Construction Financial Administrative Services, which goes by CFAS, disburses funds to contractors. One of its clients, SWF Constructors, was hacked, and a bad actor posing as the client asked CFAS to distribute $600,000 to a sham third party. John Follmer, an executive at CFAS and the only person authorized to approve distribution of funds, approved it. The next day, the bad actor, again posing as the client, asked Follmer to transfer an additional $700,000. Follmer approved that distribution too.
Although Follmer approved both distributions, he did not follow the proper protocol for doing so. The third party was not listed in the approved budget; CFAS never received a copy of an agreement between the client and the third party; CFAS never received a disbursement voucher for the payment; CFAS never received a waiver from the client; and CFAS never received the additional information it needed to account for the disbursement. Even so, Follmer approved the payment.
After the fraud was discovered, CFAS tried to recover the funds it had been tricked into giving up, but it was too late. It recovered only $120,000 of the $1,300,000 it lost.

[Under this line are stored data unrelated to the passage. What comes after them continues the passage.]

Lemma reachable_invariant w :
  reachable w -> presets (self w) = None /\ cache_auto (self w).
Proof.
  intros H. destruct (reachable_steady w H) as (a & h & out & Hp & Ha & _). auto.
Qed.

(** X1.  In every world a program can reach, the presets of the manager are
    [None] and every value of its cache is a [defaultdict]: no method
    assigns [self.presets], and the plain dictionary of line 67 is never
    stored, since [allocate_resources] raises before it. *)
Theorem X1_reachable_invariant (w : world) :
  reachable w -> presets (self w) = None /\ cache_auto (self w).
Proof.
  intros H. destruct (reachable_steady w H) as (a & h & out & Hp & Ha & _).
  split; [exact Hp | exact Ha].
Qed.

Lemma X1_witness : presets (self world_4G) = None /\ cache_auto (self world_4G).
Proof.
  apply (X1_reachable_invariant world_4G).
  apply (reach_call (CallResolve "r" "mem_mb")), reach_init.
Defined.

(** X2.  In every reachable world [get_threads] answers without raising: it
    answers what the cache holds for the rule, and 0 when it holds nothing.
    When the cache holds a value the world is left as it was. *)
Theorem X2_get_threads_never_raises (w : world) (rule : string) :
  reachable w ->
  answer (get_threads rule) w
  = Ok (default (VInt 0) (resolved w rule (_threads_str (self w))))
  /\ (forall v, resolved w rule (_threads_str (self w)) = Some v ->
        get_threads rule w = (Ok v, w)).
Proof.
  intros H. destruct (reachable_invariant w H) as [_ Ha]. split.
  - pose proof (resources_getitem_auto w rule (_threads_str (self w)) Ha) as E.
    unfold answer in *. unfold get_threads, bind, get_self, try_except.
    destruct (resources_getitem rule (_threads_str (self w)) w) as [[v|e] w'];
      cbn in *; [exact E | discriminate].
  - intros v Hv. unfold get_threads, bind, get_self, try_except.
    rewrite (resources_getitem_hit _ _ _ _ Hv). reflexivity.
Qed.
(** X15: In file mode the server never starts an interpreter: in every state of
    a session it holds no process, its count of spawned processes is zero,
    and its trace holds nothing but appends to and writes of files. *)
Theorem file_mode_never_starts_interpreter cfg default_log env0 s0 inputs :
  useGhci cfg = false ->
  run cfg env0 (constructor cfg default_log) = (Ok tt, s0) ->
  no_interpreter (exec cfg s0 inputs).
Proof.
  intros Hf Hboot.
  assert (H0 : no_interpreter s0).
  { unfold run, bind in Hboot. rewrite Hf in Hboot. simpl in Hboot.
    injection Hboot as <-. apply fs_writeFile_no_interpreter.
    repeat split; reflexivity. }
  apply (exec_frame (fun s s' => no_interpreter s -> no_interpreter s') cfg).
  - auto.
  - auto.
  - intros env text s. apply fs_appendFile_no_interpreter.
  - intros v s H. exact H.
  - intros v s H. exact H.
  - intros env code s. unfold submit, writeToTidalFile. rewrite Hf.
    apply fs_writeFile_no_interpreter.
  - intros ev s. apply on_event_no_interpreter.
  - exact H0.
Qed.

Lemma file_mode_never_starts_interpreter_witness :
  no_interpreter
    (exec Sample.file_cfg Sample.file_boot
       [Call Sample.env_ok (eval_request "d1" "s bd");
        Event ProcExit;
        Call Sample.env_readonly (tool_request "tidal_solo" "d1")]).
Proof.
  apply (file_mode_never_starts_interpreter Sample.file_cfg Sample.log_path Sample.env_ok
           Sample.file_boot); reflexivity.
Defined.

(** ** GHCi mode *)

Lemma only_log_changed_refl s : only_log_changed s s.
Proof. split; auto. Qed.

Lemma only_log_changed_trans s1 s2 s3 :
  only_log_changed s1 s2 -> only_log_changed s2 s3 -> only_log_changed s1 s3.
Proof.
  intros [L1 F1] [L2 F2]. split; [congruence|].
  intros path Hne. rewrite F2 by congruence. apply F1. exact Hne.
Qed.

Lemma on_event_files ev s :
  files (on_event ev s) = files s /\ logFile (on_event ev s) = logFile s.
Proof. destruct ev; split; reflexivity. Qed.

Lemma await_init_files env s :
  files (await_init env s) = files s /\ logFile (await_init env s) = logFile s.
Proof.
  unfold await_init. generalize (init_events env) as evs. intros evs. revert s.
  induction evs as [|ev evs IH]; intros s; simpl; [auto|].
  destruct (IH (on_event ev s)) as [Hf Hl].
  destruct (on_event_files ev s) as [Hf' Hl']. split; congruence.
Qed.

CFAS filed a claim under its errors and omissions policy—presumably because it did not have separate cyber coverage. Some non-cyber policies include “silent cyber coverage,” which is coverage not primarily intended to cover cyber losses, but which nonetheless applies to cyber-related losses based on broadly worded insuring agreements. Federal, CFAS’s insurer, attempted to exclude that sort of silent cyber coverage by including an unauthorized access exclusion in its policy. That exclusion bars claims “based upon, arising from or in consequence of any unauthorized or exceeded authorized access to, use of or alteration of, any computer program, software, computer, computer system.”
CFAS, in an apparent attempt to avoid that exclusion, did not make a claim for silent cyber coverage; in fact, it did not attempt to claim losses based on the bad actor’s actions at all. Instead, CFAS claimed that its losses were covered because Follmer had acted negligently by making the disbursements without collecting all of the necessary information. Although creative, that argument ultimately failed.
The court ruled that CFAS could not escape the broad language of the exclusion—eliminating coverage for all losses “in consequence of any . . . unauthorized access to . . . computers”—by rebranding the loss as arising from negligence. Under the law of North Carolina, which controlled, so long as the loss “follows as an effect of” the bad actor’s unauthorized access, it was “in consequence of” the unauthorized access and was therefore excluded.
Construction Financial Administration Services serves as a reminder to policyholders to ensure that proper, comprehensive insurance coverage is in place to cover all reasonably anticipated risks of loss. In today’s technology-dependent society, that must include robust cyber protection. Although some policies have traditionally provided “silent cyber coverage,” new, broad exclusions are being introduced to curtail such coverage, making it all the more important for businesses to ensure that their insurance portfolio specifically targets cyber risks.